● ACTIVITY
Once you reach the line containing "intros n Hn." in the entries below, write out that line and each one after it down to the line containing "nodeNames ≠ [] →", exactly and with nothing added.

● INPUT
(* ===== verification/InstancesSpec.v ===== *)
(** * Theorems about node names and instances

    [getInstanceByNodeName] finds the one instance of a name, it inverts
    [mapInstanceToNodeName], and what [getInstancesByNodeNames] can answer. *)

From S2P Require Import Prelude GoStd Cloud Provider Instances SimCloud.

(** ** The specification *)

(** The instance has the node name, under the provider's naming scheme. *)
Definition named (p : AliyunProvider) (nodeName : string) (i : InstanceAttributesType) : Prop :=
  if bool_decide (nodeNameType p = NodeNameTypePrivateIP) then nodeName ∈ i_PrivateIpAddress i
  else nodeNameType p = NodeNameTypeHostname ∧ i_HostName i = nodeName.

(** [i] is the one instance of the list that has the name. *)
Definition only_named (p : AliyunProvider) (nodeName : string)
    (insts : list InstanceAttributesType) (i : InstanceAttributesType) : Prop :=
  ∃ l1 l2, insts = l1 ++ i :: l2 ∧ named p nodeName i ∧
    (∀ j, j ∈ l1 ++ l2 → ¬ named p nodeName j).

(** The query [getInstances] sends, and what the compute service answers to it. *)
Definition instances_query (p : AliyunProvider) : DescribeInstancesArgs :=
  mkDescribeInstancesArgs (region p) (vpcID p) (mkPagination 0 0).
Definition reported_instances {W} `{Handler req W} (p : AliyunProvider) (w : W) :
    result (list InstanceAttributesType * PaginationResult) :=
  (handle (DescribeInstances (instances_query p)) w).1.

(** No two instances share an address (or a host name, as the scheme goes). *)
Definition distinct_names (p : AliyunProvider) (insts : list InstanceAttributesType) : Prop :=
  if bool_decide (nodeNameType p = NodeNameTypePrivateIP)
  then NoDup (insts ≫= i_PrivateIpAddress)
  else nodeNameType p = NodeNameTypeHostname ∧ NoDup (i_HostName <$> insts).

(** ** The predicates and the filter *)

Lemma by_nodeNameType_named p nodeName i :
  by_nodeNameType (nodeNameType p) nodeName i = true ↔ named p nodeName i.
Proof.
  unfold by_nodeNameType, named. case_bool_decide as Hip.
  - unfold byPrivateIP. rewrite existsb_exists. setoid_rewrite bool_decide_eq_true.
    setoid_rewrite <- list_elem_of_In. split; [by intros (s & ? & ->)|eauto].
  - case_bool_decide as Hh.
    + unfold byHostname. rewrite bool_decide_eq_true. tauto.
    + unfold byEmpty. split; [done|tauto].
Qed.

Lemma filter_instances_nil insts f :
  filter_instances insts f = [] ↔ ∀ i, i ∈ insts → f i ≠ true.
Proof.
  induction insts as [|i insts IH]; simpl.
  - split; [intros _ j Hj; by apply elem_of_nil in Hj|done].
  - setoid_rewrite elem_of_cons. destruct (f i) eqn:Hf.
    + split; [done|]. intros H. by destruct (H i); [left|].
    + rewrite IH. split; [|by eauto]. intros H j [->|Hj]; [by rewrite Hf|auto].
Qed.

Lemma filter_instances_elem insts f i :
  i ∈ filter_instances insts f ↔ i ∈ insts ∧ f i = true.
Proof.
  induction insts as [|j insts IH]; simpl; [rewrite elem_of_nil; tauto|].
  destruct (f j) eqn:Hj; rewrite ?elem_of_cons, IH; split.
  - intros [->|[]]; auto.
  - intros [[->|] ?]; auto.
  - intros []; auto.
  - intros [[->|] ?]; [congruence|auto].
Qed.

Lemma filter_instances_one insts f i :
  filter_instances insts f = [i] ↔
    ∃ l1 l2, insts = l1 ++ i :: l2 ∧ f i = true ∧ ∀ j, j ∈ l1 ++ l2 → f j ≠ true.
Proof.
  split.
  - induction insts as [|j insts IH]; simpl; [done|]. destruct (f j) eqn:Hj.
    + intros [= -> Hnil]. exists [], insts. split_and!; [done..|]. by apply filter_instances_nil.
    + intros (l1 & l2 & -> & ? & Hno)%IH. exists (j :: l1), l2. split_and!; [done..|].
      intros k. simpl. rewrite elem_of_cons. intros [->|Hk]; [by rewrite Hj|auto].
  - intros (l1 & l2 & -> & Hi & Hno). induction l1 as [|j l1 IH]; simpl.
    + rewrite Hi. f_equal. by apply filter_instances_nil.
    + destruct (f j) eqn:Hj; [by destruct (Hno j); [left|]|].
      apply IH. intros k Hk. apply Hno. by right.
Qed.

Lemma filter_one_only_named p nodeName insts i :
  filter_instances insts (by_nodeNameType (nodeNameType p) nodeName) = [i] ↔
  only_named p nodeName insts i.
Proof.
  rewrite filter_instances_one. unfold only_named. setoid_rewrite by_nodeNameType_named.
  done.
Qed.

(** Filtering again with a predicate all elements satisfy changes nothing. *)
Lemma filter_instances_singleton i f : filter_instances [i] f = [i] ↔ f i = true.
Proof. simpl. by destruct (f i). Qed.

(** ** Looking up one node *)

Section lookup.
Context {W : Type} `{!Handler req W}.

Lemma getInstances_run p w :
  getInstances p w =
    (Ret match reported_instances p w with Ok (insts, _) => Ok insts | Err e => Err e end,
     (handle (DescribeInstances (instances_query p)) w).2,
     [Ev (DescribeInstances (instances_query p)) (reported_instances p w)]).
Proof.
  unfold getInstances, bind_ok, mbind, M_bind, call, reported_instances.
  change (mkDescribeInstancesArgs _ _ _) with (instances_query p).
  by destruct (handle (DescribeInstances (instances_query p)) w) as [[[insts pr]|e] w'].
Qed.

(** One lookup: what it answers, as a function of what is reported. *)
Definition lookup_one (p : AliyunProvider) (nodeName : string)
    (insts : list InstanceAttributesType) : result InstanceAttributesType :=
  match filter_instances insts (by_nodeNameType (nodeNameType p) nodeName) with
  | [] => Err (unable_err nodeName)
  | [i] => Ok i
  | _ => Err (multiple_err nodeName)
  end.

Lemma getInstanceByNodeName_run p nodeName w :
  getInstanceByNodeName p nodeName w =
    (Ret match reported_instances p w with
         | Ok (insts, _) => lookup_one p nodeName insts
         | Err e => Err e
         end,
     (handle (DescribeInstances (instances_query p)) w).2,
     [Ev (DescribeInstances (instances_query p)) (reported_instances p w)]).
Proof.
  unfold getInstanceByNodeName, bind_ok, mbind, M_bind. rewrite getInstances_run.
  destruct (reported_instances p w) as [[insts pr]|e]; [|done]. unfold lookup_one.
  by destruct (filter_instances insts _) as [|i [|]].
Qed.

Lemma lookup_one_ok p nodeName insts i :
  lookup_one p nodeName insts = Ok i ↔ only_named p nodeName insts i.
Proof.
  rewrite <- filter_one_only_named. unfold lookup_one.
  destruct (filter_instances _ _) as [|j [|]]; (split; [congruence || done|]); congruence.
Qed.

(** With distinct names, an instance that has a name is the only one. *)
Lemma distinct_only_named p nodeName insts i :
  distinct_names p insts → i ∈ insts → named p nodeName i → only_named p nodeName insts i.
Proof.
  intros Hd (l1 & l2 & ->)%list_elem_of_split Hi. exists l1, l2. split_and!; [done..|].
  intros j Hj Hn. unfold distinct_names, named in *. case_bool_decide.
  - rewrite bind_app, bind_cons in Hd.
    apply NoDup_app in Hd as (_ & H1 & (_ & H2 & _)%NoDup_app).
    rewrite elem_of_app in Hj. destruct Hj as [Hj|Hj].
    + destruct (H1 nodeName); [|rewrite elem_of_app; by left].
      apply list_elem_of_bind. eauto.
    + apply (H2 nodeName); [done|]. apply list_elem_of_bind. eauto.
  - destruct Hi as [_ Hi], Hn as [_ Hn], Hd as [_ Hd].
    rewrite fmap_app, fmap_cons in Hd.
    apply NoDup_app in Hd as (_ & H1 & [H2 _]%NoDup_cons).
    rewrite elem_of_app in Hj. destruct Hj as [Hj|Hj].
    + destruct (H1 nodeName); [rewrite <- Hn; by apply list_elem_of_fmap_2|].
      rewrite elem_of_cons. by left.
    + apply H2. rewrite Hi, <- Hn. by apply list_elem_of_fmap_2.
Qed.

(** ** Looking up several nodes *)

Lemma by_names_loop_one by_ i results nodeNames :
  by_names_loop by_ [i] results nodeNames =
  match find (λ n, negb (by_ n i)) nodeNames with
  | Some n => Err (unable_err n)
  | None => Ok (results ++ replicate (length nodeNames) i)
  end.
Proof.
  revert results. induction nodeNames as [|n ns IH]; intros results; simpl.
  - by rewrite app_nil_r.
  - destruct (by_ n i); simpl; [|done]. rewrite IH.
    by destruct (find _ ns); simpl; rewrite <- ?app_assoc.
Qed.

Lemma by_names_loop_ok by_ insts n ns results :
  by_names_loop by_ insts [] (n :: ns) = Ok results →
  ∃ i, filter_instances insts (by_ n) = [i] ∧ results = replicate (length (n :: ns)) i ∧
    ∀ m, m ∈ n :: ns → by_ m i = true.
Proof.
  simpl. destruct (filter_instances insts (by_ n)) as [|i [|]] eqn:Hf; [done| |done].
  rewrite by_names_loop_one. destruct (find _ ns) as [m|] eqn:Hm; [done|]. intros [= <-].
  exists i. split_and!; [done..|]. intros m. rewrite elem_of_cons. intros [->|Hin].
  - apply filter_instances_one in Hf as (l1 & l2 & _ & Hi & _). done.
  - eapply find_none in Hm; [|by apply list_elem_of_In]. by apply negb_false_iff in Hm.
Qed.

Lemma getInstancesByNodeNames_run p nodeNames w :
  getInstancesByNodeNames p nodeNames w =
    (Ret match reported_instances p w with
         | Ok (insts, _) => by_names_loop (by_nodeNameType (nodeNameType p)) insts [] nodeNames
         | Err e => Err e
         end,
     (handle (DescribeInstances (instances_query p)) w).2,
     [Ev (DescribeInstances (instances_query p)) (reported_instances p w)]).
Proof.
  unfold getInstancesByNodeNames, bind_ok, mbind, M_bind. rewrite getInstances_run.
  by destruct (reported_instances p w) as [[insts pr]|e].
Qed.

(** ** Theorems *)

(** C35: [getInstanceByNodeName] answers an instance exactly when it is the one
    instance the compute service reports under that name; no instance and several
    instances of the name are errors.  It sends one read request. *)
Theorem getInstanceByNodeName_correct p nodeName w insts pr :
  reported_instances p w = Ok (insts, pr) →
  ∃ r w', getInstanceByNodeName p nodeName w =
      (Ret r, w', [Ev (DescribeInstances (instances_query p)) (Ok (insts, pr))]) ∧
    ∀ i, r = Ok i ↔ only_named p nodeName insts i.
Proof.
  intros Hr. rewrite getInstanceByNodeName_run, Hr. eexists _, _.
  split; [done|]. intros i. apply lookup_one_ok.
Qed.

(** Node names invert.  When no two instances share a name, the node name the
    provider gives to a reported instance leads back to that instance. *)
Theorem node_name_roundtrip p i w insts pr :
  reported_instances p w = Ok (insts, pr) →
  distinct_names p insts → i ∈ insts → i_PrivateIpAddress i ≠ [] →
  ∃ nodeName, mapInstanceToNodeName p i w = (Ret nodeName, w, []) ∧
    outcome_of (getInstanceByNodeName p nodeName) w = Ret (Ok i).
Proof.
  intros Hr Hd Hi Hip. unfold mapInstanceToNodeName, outcome_of.
  setoid_rewrite getInstanceByNodeName_run. rewrite Hr.
  assert (∀ n, named p n i → lookup_one p n insts = Ok i) as Hn.
  { intros n Hn. apply lookup_one_ok. by apply distinct_only_named. }
  unfold named, distinct_names in *. case_bool_decide.
  - destruct (i_PrivateIpAddress i) as [|ip ips]; [done|]. exists ip. split; [done|].
    simpl. rewrite Hn; [done|by left].
  - exists (i_HostName i). split; [done|]. simpl. rewrite Hn; [done|]. by destruct Hd.
Qed.

(** C36: what [getInstancesByNodeNames] can answer.  Its loop overwrites the list it
    searches with the match of the first name, so a successful answer repeats one
    instance, which has every one of the names; with host names, two different
    names are always an error. *)
Theorem getInstancesByNodeNames_one_machine p nodeNames w results :
  outcome_of (getInstancesByNodeNames p nodeNames) w = Ret (Ok results) →
  nodeNames ≠ [] →
  ∃ i insts pr, reported_instances p w = Ok (insts, pr) ∧
    results = replicate (length nodeNames) i ∧
    i ∈ insts ∧ (∀ n, n ∈ nodeNames → named p n i) ∧
    (nodeNameType p = NodeNameTypeHostname → ∀ n, n ∈ nodeNames → n = i_HostName i).
Proof.
  unfold outcome_of. rewrite getInstancesByNodeNames_run. simpl.
  destruct (reported_instances p w) as [[insts pr]|e]; [|done].
  destruct nodeNames as [|n ns]; [done|]. intros [= Hok] _.
  apply by_names_loop_ok in Hok as (i & Hf & -> & Hall).
  exists i, insts, pr. split_and!; [done..| | |].
  - apply (filter_instances_elem _ (by_nodeNameType (nodeNameType p) n)). rewrite Hf. by left.
  - intros m Hm. by apply by_nodeNameType_named, Hall.
  - intros Ht m Hm. apply Hall, by_nodeNameType_named in Hm. unfold named in Hm.
    rewrite bool_decide_false in Hm by (by rewrite Ht). by destruct Hm.
Qed.

End lookup.

(** ** Witnesses *)

Module Witness.

Definition i1 : InstanceAttributesType := mkInstance "i-1" "node-1" ["10.0.0.1"; "10.0.0.2"].
Definition i2 : InstanceAttributesType := mkInstance "i-2" "node-2" ["10.0.0.3"].

(** An account with two instances. *)
Definition w0 : cloud := mkCloud ∅ [i1; i2] ∅ ∅ [] 2.

Definition provider (t : NodeNameType) : AliyunProvider :=
  mkProvider "key" "secret" "cn-hangzhou" "cn-hangzhou-a" "vpc-1" "vrt-1" "vsw-1" "rtb-1" "i-1"
    "node-1" t.

Definition two : PaginationResult := mkPaginationResult 2 1 2.

Lemma getInstanceByNodeName_correct_witness :
  ∃ r w', getInstanceByNodeName (provider NodeNameTypeHostname) "node-2" w0 =
      (Ret r, w', [Ev (DescribeInstances (instances_query (provider NodeNameTypeHostname)))
                     (Ok ([i1; i2], two))]) ∧
    ∀ i, r = Ok i ↔ only_named (provider NodeNameTypeHostname) "node-2" [i1; i2] i.
Proof. apply (getInstanceByNodeName_correct _ _ w0 [i1; i2] two). vm_compute. reflexivity. Defined.

Lemma node_name_roundtrip_witness :
  ∃ nodeName, mapInstanceToNodeName (provider NodeNameTypePrivateIP) i2 w0 = (Ret nodeName, w0, []) ∧
    outcome_of (getInstanceByNodeName (provider NodeNameTypePrivateIP) nodeName) w0 = Ret (Ok i2).
Proof.
  apply (node_name_roundtrip _ _ w0 [i1; i2] two); [vm_compute; reflexivity| | |done].
  - vm_compute. apply (bool_decide_unpack _). vm_compute. exact I.
  - right. left.
Defined.

Lemma getInstancesByNodeNames_one_machine_witness :
  ∃ i insts pr, reported_instances (provider NodeNameTypePrivateIP) w0 = Ok (insts, pr) ∧
    [i1; i1] = replicate (length ["10.0.0.1"; "10.0.0.2"]) i ∧
    i ∈ insts ∧
    (∀ n, n ∈ ["10.0.0.1"; "10.0.0.2"] → named (provider NodeNameTypePrivateIP) n i) ∧
    (nodeNameType (provider NodeNameTypePrivateIP) = NodeNameTypeHostname →
      ∀ n, n ∈ ["10.0.0.1"; "10.0.0.2"] → n = i_HostName i).
Proof.
  apply (getInstancesByNodeNames_one_machine (provider NodeNameTypePrivateIP)
    ["10.0.0.1"; "10.0.0.2"] w0 [i1; i1]); [vm_compute; reflexivity|done].
Defined.

End Witness.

● THE COMPLETED TASK
  { intros n Hn. apply lookup_one_ok. by apply distinct_only_named. }
  unfold named, distinct_names in *. case_bool_decide.
  - destruct (i_PrivateIpAddress i) as [|ip ips]; [done|]. exists ip. split; [done|].
    simpl. rewrite Hn; [done|by left].
  - exists (i_HostName i). split; [done|]. simpl. rewrite Hn; [done|]. by destruct Hd.
Qed.

(** C36: what [getInstancesByNodeNames] can answer.  Its loop overwrites the list it
    searches with the match of the first name, so a successful answer repeats one
    instance, which has every one of the names; with host names, two different
    names are always an error. *)
Theorem getInstancesByNodeNames_one_machine p nodeNames w results :
  outcome_of (getInstancesByNodeNames p nodeNames) w = Ret (Ok results) →
  nodeNames ≠ [] →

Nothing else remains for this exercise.